Work instructions
Looking at the records below, please say how many lines contain the word "insertion", as a bare number.

Records from a collection
┏━━
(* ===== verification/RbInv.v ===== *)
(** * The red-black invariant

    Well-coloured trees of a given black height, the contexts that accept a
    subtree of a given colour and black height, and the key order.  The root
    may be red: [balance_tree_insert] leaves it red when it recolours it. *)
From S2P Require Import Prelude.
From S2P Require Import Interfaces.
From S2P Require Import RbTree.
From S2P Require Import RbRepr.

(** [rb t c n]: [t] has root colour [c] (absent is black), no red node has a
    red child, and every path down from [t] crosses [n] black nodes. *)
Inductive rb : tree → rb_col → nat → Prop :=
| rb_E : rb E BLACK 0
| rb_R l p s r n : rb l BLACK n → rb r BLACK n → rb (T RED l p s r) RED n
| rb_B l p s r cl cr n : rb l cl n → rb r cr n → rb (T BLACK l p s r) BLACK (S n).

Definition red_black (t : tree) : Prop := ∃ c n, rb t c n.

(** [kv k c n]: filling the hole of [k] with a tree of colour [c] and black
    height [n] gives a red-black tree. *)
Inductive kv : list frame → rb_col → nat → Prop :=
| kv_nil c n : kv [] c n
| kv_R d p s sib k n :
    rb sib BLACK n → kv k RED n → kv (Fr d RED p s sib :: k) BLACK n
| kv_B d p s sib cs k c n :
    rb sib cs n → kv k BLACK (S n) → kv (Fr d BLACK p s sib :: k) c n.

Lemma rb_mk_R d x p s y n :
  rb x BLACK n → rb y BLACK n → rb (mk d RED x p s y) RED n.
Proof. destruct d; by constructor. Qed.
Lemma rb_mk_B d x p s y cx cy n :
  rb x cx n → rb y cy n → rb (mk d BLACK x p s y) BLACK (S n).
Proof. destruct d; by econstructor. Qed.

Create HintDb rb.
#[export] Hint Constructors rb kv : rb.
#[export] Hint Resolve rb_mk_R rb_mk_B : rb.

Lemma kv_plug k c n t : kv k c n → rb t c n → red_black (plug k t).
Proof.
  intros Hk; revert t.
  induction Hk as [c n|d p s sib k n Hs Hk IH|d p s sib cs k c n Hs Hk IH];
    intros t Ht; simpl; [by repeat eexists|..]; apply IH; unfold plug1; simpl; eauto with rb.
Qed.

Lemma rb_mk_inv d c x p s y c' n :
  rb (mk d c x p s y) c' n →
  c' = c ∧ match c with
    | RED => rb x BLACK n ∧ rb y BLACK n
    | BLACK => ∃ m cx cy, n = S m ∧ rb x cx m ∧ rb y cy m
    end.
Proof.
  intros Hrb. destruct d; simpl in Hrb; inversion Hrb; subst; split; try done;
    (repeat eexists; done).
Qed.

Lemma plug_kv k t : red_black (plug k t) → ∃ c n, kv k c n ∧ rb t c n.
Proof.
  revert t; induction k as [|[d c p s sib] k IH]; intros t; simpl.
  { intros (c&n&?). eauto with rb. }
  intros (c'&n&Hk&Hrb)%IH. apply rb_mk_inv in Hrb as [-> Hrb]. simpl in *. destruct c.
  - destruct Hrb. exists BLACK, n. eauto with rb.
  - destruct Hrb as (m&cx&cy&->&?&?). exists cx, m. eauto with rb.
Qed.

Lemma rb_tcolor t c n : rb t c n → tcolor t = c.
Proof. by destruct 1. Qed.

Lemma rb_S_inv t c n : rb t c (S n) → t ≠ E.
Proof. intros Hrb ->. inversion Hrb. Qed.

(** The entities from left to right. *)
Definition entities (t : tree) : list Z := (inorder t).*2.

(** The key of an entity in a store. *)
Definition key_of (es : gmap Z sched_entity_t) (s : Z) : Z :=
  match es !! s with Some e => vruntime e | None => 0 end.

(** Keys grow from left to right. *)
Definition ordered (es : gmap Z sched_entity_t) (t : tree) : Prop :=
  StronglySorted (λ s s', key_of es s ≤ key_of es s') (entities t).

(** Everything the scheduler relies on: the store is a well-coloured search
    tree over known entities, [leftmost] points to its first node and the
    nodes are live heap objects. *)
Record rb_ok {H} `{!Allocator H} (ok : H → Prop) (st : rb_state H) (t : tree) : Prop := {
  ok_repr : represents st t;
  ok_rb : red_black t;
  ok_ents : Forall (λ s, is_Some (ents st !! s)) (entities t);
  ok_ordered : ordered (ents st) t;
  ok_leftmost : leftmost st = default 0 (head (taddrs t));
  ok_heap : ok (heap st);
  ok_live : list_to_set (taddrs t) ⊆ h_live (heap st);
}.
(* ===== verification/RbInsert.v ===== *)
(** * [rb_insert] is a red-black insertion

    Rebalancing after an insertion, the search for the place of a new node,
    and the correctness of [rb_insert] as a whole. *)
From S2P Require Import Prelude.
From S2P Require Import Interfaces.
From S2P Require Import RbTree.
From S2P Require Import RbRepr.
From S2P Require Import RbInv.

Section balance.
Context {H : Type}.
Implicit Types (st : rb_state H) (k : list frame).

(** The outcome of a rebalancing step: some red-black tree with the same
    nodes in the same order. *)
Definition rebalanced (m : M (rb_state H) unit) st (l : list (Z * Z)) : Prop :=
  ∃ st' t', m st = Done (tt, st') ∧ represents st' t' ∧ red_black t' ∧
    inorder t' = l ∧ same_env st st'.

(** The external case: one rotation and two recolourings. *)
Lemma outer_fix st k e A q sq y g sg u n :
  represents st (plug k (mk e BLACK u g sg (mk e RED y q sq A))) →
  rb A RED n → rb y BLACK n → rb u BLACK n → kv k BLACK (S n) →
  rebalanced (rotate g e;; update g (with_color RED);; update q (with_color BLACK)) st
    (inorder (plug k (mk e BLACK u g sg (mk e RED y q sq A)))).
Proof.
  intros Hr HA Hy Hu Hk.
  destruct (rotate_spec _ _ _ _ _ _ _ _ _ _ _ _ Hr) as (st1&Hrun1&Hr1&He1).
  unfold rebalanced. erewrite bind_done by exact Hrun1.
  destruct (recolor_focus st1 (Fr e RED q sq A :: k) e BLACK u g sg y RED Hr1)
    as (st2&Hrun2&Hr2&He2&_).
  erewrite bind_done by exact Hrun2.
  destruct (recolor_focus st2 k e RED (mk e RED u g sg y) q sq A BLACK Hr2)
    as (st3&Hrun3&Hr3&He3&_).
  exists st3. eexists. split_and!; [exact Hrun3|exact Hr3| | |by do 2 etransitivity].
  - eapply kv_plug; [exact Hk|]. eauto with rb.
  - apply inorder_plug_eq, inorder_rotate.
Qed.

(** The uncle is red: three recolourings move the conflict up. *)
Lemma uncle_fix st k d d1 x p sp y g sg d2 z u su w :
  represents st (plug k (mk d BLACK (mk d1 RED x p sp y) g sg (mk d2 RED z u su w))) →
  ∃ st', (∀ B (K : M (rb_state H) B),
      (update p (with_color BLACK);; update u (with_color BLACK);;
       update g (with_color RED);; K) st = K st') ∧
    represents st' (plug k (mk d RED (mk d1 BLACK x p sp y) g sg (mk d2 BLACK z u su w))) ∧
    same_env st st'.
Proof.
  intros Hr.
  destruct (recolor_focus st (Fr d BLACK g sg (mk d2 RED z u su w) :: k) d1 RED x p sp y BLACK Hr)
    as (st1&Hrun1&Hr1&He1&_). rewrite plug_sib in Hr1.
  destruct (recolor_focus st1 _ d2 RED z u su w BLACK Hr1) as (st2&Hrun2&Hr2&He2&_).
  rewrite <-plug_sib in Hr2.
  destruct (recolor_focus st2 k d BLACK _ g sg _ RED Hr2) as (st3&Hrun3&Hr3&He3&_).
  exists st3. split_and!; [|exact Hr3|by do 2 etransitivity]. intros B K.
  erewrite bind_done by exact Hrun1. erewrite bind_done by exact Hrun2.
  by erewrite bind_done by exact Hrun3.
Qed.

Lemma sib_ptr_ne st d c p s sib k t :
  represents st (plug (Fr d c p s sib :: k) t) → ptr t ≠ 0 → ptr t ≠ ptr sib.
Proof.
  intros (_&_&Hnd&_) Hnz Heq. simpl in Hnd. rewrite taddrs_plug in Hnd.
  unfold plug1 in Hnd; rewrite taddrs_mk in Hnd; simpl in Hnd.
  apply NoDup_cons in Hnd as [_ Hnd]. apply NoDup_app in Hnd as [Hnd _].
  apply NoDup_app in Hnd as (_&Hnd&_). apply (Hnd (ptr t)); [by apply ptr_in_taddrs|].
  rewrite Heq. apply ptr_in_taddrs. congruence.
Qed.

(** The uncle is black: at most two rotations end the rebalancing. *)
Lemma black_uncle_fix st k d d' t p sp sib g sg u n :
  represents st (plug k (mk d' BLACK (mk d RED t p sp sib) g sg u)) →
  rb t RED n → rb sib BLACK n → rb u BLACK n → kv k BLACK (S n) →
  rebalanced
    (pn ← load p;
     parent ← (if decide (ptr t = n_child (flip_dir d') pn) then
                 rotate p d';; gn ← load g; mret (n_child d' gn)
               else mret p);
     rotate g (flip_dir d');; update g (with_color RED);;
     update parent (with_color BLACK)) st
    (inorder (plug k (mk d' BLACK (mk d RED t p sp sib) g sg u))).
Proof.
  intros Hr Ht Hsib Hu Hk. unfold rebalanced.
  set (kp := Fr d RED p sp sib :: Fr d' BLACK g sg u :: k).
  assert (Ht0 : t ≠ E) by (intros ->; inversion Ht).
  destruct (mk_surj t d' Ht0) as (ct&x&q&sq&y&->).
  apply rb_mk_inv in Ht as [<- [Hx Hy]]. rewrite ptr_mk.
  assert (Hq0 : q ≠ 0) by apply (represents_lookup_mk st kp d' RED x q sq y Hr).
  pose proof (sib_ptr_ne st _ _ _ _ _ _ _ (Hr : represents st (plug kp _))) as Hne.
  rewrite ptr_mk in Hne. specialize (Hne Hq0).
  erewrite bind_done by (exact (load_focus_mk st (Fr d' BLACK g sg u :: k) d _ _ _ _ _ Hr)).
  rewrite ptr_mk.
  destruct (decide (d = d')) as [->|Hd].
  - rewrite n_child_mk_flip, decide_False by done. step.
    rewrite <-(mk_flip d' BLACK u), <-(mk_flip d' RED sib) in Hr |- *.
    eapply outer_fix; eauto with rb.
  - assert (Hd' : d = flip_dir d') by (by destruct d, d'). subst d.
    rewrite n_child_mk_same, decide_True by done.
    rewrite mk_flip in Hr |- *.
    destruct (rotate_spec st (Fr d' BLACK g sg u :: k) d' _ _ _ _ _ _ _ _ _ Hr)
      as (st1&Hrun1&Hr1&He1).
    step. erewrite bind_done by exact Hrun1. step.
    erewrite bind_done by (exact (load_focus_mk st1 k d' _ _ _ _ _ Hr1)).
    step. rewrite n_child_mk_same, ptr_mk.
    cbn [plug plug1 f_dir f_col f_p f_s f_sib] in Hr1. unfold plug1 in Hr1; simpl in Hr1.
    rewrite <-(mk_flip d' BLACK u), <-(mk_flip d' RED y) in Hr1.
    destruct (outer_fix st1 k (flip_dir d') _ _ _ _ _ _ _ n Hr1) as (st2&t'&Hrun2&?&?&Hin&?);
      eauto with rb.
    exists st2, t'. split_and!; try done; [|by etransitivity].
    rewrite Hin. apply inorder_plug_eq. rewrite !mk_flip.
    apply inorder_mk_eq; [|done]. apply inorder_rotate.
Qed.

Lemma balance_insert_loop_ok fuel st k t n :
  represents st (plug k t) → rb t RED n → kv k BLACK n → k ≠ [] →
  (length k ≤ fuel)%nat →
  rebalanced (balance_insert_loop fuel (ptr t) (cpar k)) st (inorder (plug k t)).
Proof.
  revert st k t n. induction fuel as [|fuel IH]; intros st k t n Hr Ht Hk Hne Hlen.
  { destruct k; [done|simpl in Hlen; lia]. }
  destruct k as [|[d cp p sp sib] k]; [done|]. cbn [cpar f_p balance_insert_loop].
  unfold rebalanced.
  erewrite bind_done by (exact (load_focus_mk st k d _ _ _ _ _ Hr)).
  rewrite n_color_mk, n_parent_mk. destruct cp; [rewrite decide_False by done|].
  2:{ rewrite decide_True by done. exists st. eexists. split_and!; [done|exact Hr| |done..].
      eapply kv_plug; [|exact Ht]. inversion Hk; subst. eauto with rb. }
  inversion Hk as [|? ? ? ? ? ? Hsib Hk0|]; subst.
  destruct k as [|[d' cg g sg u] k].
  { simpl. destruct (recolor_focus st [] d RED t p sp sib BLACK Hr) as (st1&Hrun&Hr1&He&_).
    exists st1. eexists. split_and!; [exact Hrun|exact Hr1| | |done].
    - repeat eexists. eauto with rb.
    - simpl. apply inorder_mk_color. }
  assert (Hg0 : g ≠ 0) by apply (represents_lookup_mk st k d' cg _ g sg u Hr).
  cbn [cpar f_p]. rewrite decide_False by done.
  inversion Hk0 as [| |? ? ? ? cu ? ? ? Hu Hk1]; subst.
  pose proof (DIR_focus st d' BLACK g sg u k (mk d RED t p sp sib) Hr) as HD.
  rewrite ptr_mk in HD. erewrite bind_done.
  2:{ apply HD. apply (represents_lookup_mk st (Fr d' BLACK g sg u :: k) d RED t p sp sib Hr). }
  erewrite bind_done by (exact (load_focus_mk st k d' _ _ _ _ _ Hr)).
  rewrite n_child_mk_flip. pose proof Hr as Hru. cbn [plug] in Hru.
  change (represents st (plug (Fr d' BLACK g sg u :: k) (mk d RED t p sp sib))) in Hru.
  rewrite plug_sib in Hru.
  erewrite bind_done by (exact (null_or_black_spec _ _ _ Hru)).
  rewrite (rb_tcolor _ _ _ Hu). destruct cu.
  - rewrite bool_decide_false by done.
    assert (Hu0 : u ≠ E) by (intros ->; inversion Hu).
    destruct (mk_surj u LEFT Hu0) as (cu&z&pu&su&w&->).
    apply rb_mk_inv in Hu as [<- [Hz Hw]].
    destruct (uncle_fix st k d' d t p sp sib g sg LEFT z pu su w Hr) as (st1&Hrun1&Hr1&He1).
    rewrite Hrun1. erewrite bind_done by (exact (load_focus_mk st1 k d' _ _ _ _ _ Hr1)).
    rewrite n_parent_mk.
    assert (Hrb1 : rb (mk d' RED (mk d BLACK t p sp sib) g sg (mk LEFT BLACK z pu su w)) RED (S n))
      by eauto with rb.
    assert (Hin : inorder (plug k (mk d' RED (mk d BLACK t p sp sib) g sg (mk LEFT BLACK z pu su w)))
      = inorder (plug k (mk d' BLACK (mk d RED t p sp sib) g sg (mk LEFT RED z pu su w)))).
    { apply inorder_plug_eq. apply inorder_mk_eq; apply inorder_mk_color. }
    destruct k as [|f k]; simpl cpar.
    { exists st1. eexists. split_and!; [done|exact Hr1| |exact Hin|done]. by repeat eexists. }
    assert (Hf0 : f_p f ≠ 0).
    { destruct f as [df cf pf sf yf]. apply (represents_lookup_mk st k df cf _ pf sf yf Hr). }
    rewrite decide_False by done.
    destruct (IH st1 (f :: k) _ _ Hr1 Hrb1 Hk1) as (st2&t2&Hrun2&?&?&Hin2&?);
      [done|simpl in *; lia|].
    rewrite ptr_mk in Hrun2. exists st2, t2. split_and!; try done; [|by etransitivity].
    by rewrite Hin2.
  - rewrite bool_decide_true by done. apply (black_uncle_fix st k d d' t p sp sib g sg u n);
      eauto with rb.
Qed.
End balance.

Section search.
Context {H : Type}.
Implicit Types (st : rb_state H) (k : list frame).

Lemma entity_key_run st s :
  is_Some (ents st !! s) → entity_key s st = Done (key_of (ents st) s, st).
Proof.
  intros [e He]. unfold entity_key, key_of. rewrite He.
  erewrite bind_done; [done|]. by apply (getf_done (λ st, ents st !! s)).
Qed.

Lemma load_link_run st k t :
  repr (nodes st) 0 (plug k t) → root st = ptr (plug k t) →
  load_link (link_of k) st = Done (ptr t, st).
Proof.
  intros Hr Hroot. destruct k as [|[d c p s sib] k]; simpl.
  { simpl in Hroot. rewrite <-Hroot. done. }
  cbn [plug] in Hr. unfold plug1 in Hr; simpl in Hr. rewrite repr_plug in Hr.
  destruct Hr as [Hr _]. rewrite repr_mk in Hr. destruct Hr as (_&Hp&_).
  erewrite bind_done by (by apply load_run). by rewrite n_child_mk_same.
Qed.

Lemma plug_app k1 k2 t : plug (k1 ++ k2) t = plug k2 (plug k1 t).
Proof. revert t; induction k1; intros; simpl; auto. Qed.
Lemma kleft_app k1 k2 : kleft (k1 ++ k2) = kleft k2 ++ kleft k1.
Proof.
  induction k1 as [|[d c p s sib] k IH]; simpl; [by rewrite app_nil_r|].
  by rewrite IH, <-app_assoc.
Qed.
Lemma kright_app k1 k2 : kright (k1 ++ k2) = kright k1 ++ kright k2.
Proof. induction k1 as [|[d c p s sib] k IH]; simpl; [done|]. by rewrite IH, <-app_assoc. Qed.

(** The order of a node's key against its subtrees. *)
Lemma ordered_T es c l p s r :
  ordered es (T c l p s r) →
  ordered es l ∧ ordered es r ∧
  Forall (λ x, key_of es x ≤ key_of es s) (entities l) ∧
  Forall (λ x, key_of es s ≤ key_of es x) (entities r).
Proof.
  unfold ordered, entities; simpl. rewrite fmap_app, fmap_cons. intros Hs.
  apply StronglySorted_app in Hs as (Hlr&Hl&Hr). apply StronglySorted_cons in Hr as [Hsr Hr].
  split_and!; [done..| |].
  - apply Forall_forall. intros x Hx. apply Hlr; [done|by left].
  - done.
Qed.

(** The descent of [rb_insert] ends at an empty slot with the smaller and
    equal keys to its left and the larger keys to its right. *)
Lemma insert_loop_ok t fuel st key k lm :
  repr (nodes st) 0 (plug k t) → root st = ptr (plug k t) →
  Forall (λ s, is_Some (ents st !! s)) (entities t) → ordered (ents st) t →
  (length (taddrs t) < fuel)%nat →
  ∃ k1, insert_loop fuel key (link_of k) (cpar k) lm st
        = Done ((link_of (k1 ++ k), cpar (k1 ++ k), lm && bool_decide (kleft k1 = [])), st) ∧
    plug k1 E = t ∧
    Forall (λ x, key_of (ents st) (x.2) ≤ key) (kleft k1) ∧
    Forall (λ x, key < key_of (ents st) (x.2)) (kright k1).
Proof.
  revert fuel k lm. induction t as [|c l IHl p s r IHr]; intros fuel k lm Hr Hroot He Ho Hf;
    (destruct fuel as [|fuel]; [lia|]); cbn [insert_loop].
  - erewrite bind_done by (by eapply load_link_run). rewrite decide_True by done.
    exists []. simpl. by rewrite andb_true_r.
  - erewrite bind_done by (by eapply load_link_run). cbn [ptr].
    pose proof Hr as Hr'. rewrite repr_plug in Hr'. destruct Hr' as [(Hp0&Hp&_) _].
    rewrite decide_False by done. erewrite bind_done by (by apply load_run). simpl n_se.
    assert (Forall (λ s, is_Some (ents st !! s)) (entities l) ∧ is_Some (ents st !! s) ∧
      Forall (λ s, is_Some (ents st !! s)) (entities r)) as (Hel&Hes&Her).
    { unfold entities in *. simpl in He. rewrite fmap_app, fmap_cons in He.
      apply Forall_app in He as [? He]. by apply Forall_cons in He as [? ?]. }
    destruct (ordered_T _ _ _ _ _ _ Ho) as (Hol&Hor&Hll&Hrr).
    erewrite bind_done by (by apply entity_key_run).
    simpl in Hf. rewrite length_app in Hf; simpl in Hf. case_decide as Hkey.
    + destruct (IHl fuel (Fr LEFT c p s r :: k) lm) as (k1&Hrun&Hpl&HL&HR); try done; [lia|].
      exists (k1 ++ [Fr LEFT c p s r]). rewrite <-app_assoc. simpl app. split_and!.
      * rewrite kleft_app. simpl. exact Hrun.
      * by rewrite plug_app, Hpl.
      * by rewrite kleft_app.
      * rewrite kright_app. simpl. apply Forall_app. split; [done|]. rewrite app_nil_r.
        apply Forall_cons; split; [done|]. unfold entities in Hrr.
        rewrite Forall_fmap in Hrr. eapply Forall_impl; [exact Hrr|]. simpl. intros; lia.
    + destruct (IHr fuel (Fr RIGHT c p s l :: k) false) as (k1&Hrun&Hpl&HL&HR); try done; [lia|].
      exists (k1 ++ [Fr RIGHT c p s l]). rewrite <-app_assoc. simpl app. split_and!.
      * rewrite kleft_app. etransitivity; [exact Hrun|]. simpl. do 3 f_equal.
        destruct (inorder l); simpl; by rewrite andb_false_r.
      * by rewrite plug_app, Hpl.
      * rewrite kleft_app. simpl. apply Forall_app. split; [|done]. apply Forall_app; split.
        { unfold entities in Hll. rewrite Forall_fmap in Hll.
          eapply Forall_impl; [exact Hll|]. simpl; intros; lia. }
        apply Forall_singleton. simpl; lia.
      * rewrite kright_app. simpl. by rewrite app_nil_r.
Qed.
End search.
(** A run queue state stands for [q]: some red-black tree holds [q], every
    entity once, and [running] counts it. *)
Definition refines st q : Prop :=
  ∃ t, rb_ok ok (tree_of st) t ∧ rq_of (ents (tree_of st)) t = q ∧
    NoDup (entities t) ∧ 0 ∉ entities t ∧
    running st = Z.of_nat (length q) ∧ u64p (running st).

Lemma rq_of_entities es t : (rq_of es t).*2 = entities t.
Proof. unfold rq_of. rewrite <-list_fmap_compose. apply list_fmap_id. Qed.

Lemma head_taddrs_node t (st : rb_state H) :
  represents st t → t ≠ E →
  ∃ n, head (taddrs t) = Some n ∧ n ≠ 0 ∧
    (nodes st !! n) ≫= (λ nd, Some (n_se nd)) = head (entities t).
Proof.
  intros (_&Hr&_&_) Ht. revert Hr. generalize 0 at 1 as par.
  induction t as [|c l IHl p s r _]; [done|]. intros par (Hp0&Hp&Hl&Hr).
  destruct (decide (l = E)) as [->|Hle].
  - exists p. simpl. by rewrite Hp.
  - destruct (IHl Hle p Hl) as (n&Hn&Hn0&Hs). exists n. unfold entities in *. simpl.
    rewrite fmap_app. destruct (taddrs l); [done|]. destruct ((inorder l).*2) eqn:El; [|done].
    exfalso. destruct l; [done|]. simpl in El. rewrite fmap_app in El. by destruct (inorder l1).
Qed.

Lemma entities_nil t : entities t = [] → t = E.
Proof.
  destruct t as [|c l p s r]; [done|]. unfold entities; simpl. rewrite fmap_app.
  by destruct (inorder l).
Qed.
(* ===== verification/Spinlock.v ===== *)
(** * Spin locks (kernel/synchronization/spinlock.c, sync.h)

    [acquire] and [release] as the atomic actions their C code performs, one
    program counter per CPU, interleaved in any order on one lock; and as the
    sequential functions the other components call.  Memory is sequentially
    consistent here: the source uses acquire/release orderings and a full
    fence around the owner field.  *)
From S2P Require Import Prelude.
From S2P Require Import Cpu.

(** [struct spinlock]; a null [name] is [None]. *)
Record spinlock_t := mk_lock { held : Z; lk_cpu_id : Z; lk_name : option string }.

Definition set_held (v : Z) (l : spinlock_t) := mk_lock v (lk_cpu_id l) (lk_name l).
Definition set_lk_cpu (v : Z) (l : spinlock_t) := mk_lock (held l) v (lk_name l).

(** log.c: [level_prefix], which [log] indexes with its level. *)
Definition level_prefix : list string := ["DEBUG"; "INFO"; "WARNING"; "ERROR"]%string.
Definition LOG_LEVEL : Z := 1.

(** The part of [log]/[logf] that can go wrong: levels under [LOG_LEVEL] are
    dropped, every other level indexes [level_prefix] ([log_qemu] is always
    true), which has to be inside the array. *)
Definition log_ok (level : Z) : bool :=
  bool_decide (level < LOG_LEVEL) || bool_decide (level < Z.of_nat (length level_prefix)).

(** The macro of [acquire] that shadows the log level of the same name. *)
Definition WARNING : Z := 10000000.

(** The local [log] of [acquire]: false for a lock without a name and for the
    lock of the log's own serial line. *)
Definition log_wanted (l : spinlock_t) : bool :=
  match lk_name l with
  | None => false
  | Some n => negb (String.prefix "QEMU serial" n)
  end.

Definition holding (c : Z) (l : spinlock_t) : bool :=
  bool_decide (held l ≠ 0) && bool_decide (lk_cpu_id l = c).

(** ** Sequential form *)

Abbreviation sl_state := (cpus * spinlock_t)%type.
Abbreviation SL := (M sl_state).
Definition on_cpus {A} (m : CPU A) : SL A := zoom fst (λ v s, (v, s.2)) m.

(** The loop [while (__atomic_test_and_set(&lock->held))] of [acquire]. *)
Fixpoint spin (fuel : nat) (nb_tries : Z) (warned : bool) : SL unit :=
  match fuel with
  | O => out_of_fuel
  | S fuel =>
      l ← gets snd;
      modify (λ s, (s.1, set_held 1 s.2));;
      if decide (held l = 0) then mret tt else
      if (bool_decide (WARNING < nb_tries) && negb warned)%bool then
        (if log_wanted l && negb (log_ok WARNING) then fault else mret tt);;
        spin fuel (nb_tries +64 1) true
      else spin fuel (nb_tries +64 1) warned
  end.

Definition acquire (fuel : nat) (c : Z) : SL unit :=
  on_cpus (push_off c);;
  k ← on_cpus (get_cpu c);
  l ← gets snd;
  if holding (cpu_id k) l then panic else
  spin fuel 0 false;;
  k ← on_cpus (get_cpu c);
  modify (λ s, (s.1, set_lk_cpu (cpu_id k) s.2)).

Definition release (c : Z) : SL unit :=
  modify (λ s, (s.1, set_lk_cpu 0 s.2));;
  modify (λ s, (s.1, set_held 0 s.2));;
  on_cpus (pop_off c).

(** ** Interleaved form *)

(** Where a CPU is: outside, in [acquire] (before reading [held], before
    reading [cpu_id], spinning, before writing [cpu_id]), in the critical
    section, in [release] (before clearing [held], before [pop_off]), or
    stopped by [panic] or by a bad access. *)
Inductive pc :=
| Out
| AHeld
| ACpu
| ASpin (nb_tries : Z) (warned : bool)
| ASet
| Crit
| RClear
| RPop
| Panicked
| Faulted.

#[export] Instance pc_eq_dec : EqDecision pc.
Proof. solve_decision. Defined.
┗━━
Output
2